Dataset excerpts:

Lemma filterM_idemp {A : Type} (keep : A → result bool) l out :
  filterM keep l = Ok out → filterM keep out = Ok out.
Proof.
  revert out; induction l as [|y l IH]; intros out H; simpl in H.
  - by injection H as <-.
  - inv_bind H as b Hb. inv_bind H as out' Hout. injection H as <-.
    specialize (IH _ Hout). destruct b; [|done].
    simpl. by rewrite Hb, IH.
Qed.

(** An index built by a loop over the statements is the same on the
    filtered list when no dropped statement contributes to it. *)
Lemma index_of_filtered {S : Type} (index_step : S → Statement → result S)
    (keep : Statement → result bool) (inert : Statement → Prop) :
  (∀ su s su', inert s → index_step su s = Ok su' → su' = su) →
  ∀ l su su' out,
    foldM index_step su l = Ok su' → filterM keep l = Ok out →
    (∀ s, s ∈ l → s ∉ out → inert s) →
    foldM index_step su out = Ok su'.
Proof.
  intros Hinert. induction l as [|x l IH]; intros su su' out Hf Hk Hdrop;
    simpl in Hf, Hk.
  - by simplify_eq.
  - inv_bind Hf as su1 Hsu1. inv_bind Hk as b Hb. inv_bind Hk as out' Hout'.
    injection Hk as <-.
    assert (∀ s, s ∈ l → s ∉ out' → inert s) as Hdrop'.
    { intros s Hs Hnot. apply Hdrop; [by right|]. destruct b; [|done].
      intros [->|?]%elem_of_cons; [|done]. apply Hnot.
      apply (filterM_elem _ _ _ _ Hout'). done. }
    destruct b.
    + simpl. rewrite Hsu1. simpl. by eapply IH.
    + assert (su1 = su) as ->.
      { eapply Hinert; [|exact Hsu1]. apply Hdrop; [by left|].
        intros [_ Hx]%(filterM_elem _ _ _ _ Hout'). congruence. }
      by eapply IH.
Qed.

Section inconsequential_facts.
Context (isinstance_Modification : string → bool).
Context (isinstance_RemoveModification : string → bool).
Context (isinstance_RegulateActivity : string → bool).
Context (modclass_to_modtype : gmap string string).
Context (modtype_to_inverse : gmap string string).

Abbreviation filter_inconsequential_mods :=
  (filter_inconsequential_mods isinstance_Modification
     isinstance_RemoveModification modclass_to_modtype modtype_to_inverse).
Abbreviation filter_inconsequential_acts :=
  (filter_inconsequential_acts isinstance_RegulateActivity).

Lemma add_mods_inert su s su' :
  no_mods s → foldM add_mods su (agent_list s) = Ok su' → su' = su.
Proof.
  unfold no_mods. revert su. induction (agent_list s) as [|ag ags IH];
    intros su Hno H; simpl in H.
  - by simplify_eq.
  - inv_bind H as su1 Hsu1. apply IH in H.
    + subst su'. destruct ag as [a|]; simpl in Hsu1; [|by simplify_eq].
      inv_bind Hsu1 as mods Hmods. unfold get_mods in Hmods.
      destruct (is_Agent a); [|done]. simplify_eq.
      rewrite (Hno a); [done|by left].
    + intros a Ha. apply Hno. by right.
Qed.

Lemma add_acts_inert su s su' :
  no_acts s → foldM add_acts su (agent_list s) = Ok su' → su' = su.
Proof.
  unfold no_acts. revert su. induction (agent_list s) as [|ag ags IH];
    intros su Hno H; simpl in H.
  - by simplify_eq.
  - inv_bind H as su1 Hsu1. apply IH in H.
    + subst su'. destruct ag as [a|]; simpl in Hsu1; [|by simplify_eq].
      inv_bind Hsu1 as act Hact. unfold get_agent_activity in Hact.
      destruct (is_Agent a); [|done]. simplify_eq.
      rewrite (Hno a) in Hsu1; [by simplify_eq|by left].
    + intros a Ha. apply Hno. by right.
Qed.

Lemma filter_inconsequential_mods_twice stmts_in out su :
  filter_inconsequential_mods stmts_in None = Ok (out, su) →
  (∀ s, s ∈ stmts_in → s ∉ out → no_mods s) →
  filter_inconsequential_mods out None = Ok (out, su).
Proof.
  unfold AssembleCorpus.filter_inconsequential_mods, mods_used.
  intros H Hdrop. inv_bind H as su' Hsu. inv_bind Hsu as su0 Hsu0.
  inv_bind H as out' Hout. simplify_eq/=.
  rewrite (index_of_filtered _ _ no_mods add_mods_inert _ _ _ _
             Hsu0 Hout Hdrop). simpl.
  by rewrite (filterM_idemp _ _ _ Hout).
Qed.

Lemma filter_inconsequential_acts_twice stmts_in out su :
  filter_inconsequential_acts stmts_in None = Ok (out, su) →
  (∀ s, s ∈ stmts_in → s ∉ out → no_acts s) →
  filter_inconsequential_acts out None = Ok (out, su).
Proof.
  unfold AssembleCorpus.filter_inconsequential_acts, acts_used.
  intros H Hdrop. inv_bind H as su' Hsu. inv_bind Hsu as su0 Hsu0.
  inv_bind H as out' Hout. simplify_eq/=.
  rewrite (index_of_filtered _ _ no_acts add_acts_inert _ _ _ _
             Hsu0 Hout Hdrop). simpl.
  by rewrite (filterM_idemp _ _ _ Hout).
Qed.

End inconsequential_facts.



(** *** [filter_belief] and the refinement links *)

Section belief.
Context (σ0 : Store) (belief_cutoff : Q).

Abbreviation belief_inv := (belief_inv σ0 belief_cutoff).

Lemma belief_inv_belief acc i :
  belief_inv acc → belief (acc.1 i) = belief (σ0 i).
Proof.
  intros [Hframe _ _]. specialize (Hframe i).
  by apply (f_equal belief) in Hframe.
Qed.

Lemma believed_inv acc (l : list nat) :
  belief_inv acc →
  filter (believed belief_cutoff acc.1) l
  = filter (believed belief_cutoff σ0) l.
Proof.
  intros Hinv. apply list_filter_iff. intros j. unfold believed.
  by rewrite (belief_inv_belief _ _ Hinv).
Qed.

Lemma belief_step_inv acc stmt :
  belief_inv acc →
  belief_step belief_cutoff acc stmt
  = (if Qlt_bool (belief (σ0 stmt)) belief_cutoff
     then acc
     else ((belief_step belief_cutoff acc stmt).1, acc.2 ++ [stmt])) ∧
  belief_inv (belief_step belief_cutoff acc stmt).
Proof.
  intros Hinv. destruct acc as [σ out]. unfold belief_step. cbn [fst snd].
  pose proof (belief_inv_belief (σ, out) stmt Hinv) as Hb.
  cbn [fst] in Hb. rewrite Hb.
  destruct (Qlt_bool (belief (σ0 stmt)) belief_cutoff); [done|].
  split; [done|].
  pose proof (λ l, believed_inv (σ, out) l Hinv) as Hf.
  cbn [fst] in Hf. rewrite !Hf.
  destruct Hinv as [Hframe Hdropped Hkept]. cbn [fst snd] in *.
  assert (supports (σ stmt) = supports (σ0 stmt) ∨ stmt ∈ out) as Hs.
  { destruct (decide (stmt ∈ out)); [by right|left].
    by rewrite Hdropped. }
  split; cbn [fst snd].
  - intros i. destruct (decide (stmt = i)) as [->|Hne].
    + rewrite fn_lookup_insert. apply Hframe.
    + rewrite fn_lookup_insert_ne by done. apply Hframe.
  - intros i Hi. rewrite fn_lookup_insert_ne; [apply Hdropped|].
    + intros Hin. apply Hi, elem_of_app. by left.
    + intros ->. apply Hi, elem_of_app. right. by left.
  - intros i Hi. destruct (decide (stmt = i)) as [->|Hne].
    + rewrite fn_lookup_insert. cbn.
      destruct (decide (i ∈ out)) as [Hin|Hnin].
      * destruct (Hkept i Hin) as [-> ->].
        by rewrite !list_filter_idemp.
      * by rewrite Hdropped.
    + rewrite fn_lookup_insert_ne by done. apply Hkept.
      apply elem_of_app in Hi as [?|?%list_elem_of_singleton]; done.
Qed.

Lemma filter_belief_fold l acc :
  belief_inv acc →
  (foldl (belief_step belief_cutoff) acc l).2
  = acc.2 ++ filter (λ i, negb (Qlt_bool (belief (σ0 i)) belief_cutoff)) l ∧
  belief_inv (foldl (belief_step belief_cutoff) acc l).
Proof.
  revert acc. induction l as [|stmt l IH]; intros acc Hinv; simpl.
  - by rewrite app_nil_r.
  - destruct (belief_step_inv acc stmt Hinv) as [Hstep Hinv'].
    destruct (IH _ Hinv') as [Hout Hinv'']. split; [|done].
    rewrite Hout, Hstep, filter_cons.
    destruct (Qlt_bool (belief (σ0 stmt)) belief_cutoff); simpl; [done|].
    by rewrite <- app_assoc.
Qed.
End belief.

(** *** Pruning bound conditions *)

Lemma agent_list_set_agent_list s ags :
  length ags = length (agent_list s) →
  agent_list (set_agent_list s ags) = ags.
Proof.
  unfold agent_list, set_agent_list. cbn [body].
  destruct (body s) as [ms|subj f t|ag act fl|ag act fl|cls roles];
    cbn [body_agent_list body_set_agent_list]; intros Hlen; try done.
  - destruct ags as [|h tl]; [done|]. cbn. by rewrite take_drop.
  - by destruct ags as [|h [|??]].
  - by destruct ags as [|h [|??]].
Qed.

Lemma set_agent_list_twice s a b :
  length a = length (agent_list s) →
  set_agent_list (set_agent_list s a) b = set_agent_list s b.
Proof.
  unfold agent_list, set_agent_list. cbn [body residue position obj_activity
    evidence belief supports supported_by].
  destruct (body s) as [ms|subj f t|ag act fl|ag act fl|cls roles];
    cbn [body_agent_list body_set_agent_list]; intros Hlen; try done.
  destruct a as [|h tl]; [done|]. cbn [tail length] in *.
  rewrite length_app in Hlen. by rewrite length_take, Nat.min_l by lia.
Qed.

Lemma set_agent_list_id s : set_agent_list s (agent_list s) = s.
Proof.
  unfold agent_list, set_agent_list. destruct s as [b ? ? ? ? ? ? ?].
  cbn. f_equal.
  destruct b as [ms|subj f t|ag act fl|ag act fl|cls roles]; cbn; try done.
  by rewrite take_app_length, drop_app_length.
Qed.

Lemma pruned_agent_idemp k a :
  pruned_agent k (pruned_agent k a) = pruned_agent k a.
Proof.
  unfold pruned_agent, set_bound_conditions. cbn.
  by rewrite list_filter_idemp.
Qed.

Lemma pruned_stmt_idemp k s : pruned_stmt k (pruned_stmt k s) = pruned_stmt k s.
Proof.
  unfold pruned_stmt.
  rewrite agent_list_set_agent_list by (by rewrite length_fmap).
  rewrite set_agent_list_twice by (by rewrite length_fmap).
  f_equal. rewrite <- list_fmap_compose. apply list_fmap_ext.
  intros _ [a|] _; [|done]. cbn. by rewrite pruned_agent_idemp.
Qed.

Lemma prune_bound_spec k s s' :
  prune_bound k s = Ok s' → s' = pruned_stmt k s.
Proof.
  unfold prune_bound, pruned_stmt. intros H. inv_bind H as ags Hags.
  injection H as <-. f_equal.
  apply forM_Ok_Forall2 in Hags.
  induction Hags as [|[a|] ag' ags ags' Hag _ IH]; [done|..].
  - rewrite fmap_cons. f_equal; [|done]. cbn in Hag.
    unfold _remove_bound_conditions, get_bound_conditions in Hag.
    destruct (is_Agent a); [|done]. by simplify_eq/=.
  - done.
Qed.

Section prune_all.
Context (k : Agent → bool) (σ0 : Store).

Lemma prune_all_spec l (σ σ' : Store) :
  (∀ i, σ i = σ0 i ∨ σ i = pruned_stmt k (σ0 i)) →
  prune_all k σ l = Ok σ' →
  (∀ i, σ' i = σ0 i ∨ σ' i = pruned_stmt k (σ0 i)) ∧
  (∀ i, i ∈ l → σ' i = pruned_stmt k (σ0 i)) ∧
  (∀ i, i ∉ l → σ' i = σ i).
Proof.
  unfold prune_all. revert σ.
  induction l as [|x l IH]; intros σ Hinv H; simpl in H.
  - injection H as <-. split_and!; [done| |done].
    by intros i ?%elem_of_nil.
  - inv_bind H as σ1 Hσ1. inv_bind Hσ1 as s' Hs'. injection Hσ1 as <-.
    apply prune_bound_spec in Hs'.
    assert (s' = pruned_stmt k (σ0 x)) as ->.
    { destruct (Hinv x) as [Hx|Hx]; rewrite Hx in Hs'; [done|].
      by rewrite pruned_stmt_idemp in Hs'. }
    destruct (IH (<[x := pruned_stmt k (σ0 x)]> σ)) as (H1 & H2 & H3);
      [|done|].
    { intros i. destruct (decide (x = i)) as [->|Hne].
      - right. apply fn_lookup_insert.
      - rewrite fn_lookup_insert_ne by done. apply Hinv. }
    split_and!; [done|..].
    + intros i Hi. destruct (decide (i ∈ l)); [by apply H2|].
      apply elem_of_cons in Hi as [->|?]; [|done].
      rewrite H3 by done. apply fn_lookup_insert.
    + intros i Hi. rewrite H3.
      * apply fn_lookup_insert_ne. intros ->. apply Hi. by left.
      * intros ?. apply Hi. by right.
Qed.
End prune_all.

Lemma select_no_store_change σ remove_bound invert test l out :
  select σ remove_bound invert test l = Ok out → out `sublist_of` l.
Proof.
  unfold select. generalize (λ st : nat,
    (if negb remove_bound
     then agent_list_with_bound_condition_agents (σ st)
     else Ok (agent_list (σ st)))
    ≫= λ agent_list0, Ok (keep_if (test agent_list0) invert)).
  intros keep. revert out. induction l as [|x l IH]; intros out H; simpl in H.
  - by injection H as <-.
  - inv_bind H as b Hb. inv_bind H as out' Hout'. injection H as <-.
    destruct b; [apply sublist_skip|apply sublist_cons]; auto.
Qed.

» **To do**
Return, with no change at all, every line in the entries above from the line containing "length a = length (agent_list s) →" through the line containing "induction Hags as".

» **Exercise output**
  length a = length (agent_list s) →
  set_agent_list (set_agent_list s a) b = set_agent_list s b.
Proof.
  unfold agent_list, set_agent_list. cbn [body residue position obj_activity
    evidence belief supports supported_by].
  destruct (body s) as [ms|subj f t|ag act fl|ag act fl|cls roles];
    cbn [body_agent_list body_set_agent_list]; intros Hlen; try done.
  destruct a as [|h tl]; [done|]. cbn [tail length] in *.
  rewrite length_app in Hlen. by rewrite length_take, Nat.min_l by lia.
Qed.

Lemma set_agent_list_id s : set_agent_list s (agent_list s) = s.
Proof.
  unfold agent_list, set_agent_list. destruct s as [b ? ? ? ? ? ? ?].
  cbn. f_equal.
  destruct b as [ms|subj f t|ag act fl|ag act fl|cls roles]; cbn; try done.
  by rewrite take_app_length, drop_app_length.
Qed.

Lemma pruned_agent_idemp k a :
  pruned_agent k (pruned_agent k a) = pruned_agent k a.
Proof.
  unfold pruned_agent, set_bound_conditions. cbn.
  by rewrite list_filter_idemp.
Qed.

Lemma pruned_stmt_idemp k s : pruned_stmt k (pruned_stmt k s) = pruned_stmt k s.
Proof.
  unfold pruned_stmt.
  rewrite agent_list_set_agent_list by (by rewrite length_fmap).
  rewrite set_agent_list_twice by (by rewrite length_fmap).
  f_equal. rewrite <- list_fmap_compose. apply list_fmap_ext.
  intros _ [a|] _; [|done]. cbn. by rewrite pruned_agent_idemp.
Qed.

Lemma prune_bound_spec k s s' :
  prune_bound k s = Ok s' → s' = pruned_stmt k s.
Proof.
  unfold prune_bound, pruned_stmt. intros H. inv_bind H as ags Hags.
  injection H as <-. f_equal.
  apply forM_Ok_Forall2 in Hags.
  induction Hags as [|[a|] ag' ags ags' Hag _ IH]; [done|..].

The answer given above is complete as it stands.